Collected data
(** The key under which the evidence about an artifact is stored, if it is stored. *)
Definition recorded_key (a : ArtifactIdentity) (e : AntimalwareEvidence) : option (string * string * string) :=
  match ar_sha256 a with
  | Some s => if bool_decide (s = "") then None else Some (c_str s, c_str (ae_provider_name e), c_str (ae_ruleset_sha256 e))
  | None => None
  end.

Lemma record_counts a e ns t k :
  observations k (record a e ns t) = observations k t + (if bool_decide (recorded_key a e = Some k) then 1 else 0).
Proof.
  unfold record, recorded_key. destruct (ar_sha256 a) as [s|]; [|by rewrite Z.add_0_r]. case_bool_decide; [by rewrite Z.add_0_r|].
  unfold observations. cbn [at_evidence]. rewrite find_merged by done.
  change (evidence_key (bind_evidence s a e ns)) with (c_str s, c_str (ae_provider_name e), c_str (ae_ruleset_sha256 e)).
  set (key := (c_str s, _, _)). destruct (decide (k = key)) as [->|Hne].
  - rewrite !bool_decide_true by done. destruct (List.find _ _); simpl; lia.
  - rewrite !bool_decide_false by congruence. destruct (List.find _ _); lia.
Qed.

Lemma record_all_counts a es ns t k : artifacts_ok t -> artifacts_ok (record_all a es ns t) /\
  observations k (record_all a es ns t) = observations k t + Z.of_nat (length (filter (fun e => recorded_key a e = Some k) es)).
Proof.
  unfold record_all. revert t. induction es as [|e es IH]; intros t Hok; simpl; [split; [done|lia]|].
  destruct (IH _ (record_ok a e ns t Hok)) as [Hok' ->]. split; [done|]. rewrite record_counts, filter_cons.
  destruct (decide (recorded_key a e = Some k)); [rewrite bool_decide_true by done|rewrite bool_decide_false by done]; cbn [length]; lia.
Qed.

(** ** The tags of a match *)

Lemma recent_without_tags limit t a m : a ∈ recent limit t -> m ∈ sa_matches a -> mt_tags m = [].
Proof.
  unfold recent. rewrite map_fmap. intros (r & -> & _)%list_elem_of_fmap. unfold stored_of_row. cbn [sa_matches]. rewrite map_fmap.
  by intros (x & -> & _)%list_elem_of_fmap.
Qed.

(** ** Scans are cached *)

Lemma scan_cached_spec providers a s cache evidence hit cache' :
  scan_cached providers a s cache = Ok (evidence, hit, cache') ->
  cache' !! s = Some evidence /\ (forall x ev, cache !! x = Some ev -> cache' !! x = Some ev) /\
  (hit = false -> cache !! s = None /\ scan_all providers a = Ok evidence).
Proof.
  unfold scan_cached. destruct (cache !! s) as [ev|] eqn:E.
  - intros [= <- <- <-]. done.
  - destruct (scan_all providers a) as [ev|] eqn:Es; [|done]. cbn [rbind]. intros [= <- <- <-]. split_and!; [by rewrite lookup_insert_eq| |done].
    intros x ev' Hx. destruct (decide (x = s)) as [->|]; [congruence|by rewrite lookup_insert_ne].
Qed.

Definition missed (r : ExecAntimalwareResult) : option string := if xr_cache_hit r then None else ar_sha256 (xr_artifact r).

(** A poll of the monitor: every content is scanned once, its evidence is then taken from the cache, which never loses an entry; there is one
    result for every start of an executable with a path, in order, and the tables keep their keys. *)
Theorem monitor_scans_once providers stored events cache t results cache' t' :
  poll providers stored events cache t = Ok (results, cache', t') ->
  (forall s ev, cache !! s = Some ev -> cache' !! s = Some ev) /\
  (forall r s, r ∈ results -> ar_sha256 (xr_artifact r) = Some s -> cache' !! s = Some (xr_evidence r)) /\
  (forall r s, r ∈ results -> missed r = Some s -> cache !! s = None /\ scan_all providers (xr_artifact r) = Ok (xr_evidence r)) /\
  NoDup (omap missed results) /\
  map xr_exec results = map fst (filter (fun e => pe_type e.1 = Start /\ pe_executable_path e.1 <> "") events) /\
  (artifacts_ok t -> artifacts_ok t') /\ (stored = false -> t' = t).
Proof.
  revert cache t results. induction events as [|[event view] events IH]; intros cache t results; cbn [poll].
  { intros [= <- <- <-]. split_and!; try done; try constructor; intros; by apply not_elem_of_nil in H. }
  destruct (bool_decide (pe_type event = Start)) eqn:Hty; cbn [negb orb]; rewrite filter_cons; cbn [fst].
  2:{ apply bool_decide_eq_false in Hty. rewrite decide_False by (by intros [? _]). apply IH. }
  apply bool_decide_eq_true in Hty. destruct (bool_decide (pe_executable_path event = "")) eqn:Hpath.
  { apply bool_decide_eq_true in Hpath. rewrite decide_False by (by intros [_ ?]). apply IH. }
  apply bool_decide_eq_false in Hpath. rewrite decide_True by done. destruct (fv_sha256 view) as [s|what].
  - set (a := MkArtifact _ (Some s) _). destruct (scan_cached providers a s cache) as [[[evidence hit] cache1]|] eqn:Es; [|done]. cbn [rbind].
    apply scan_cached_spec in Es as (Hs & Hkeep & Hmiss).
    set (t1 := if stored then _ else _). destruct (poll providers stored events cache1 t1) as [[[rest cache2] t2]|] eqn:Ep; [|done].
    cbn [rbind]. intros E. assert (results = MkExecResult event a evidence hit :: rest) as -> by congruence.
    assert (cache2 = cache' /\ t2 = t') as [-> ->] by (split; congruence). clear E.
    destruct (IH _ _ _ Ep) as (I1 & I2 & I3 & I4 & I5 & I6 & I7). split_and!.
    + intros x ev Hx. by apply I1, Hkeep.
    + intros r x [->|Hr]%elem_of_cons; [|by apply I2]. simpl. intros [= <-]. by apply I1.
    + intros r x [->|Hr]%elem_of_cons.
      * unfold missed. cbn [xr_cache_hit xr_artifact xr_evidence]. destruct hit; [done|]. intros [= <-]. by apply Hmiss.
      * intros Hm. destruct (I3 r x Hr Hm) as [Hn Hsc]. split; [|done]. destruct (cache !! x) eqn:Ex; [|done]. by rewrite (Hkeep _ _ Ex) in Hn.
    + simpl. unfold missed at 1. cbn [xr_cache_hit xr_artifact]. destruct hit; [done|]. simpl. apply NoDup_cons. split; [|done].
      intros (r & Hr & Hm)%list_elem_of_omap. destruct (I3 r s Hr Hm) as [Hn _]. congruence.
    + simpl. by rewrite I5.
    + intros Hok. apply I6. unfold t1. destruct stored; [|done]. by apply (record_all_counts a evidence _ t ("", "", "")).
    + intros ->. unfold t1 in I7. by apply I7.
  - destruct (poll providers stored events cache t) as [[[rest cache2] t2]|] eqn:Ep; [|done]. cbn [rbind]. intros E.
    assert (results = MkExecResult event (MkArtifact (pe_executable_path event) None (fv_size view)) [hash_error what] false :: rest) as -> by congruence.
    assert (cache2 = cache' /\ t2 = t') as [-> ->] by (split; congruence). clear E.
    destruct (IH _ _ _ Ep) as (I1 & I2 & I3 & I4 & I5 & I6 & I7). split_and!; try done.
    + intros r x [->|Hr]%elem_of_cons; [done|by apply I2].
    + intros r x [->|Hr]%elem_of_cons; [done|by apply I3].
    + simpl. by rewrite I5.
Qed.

Work request: Take every line above carrying "assert" and return it.

Solution to the exercise:
    cbn [rbind]. intros E. assert (results = MkExecResult event a evidence hit :: rest) as -> by congruence.
    assert (cache2 = cache' /\ t2 = t') as [-> ->] by (split; congruence). clear E.
    assert (results = MkExecResult event (MkArtifact (pe_executable_path event) None (fv_size view)) [hash_error what] false :: rest) as -> by congruence.
    assert (cache2 = cache' /\ t2 = t') as [-> ->] by (split; congruence). clear E.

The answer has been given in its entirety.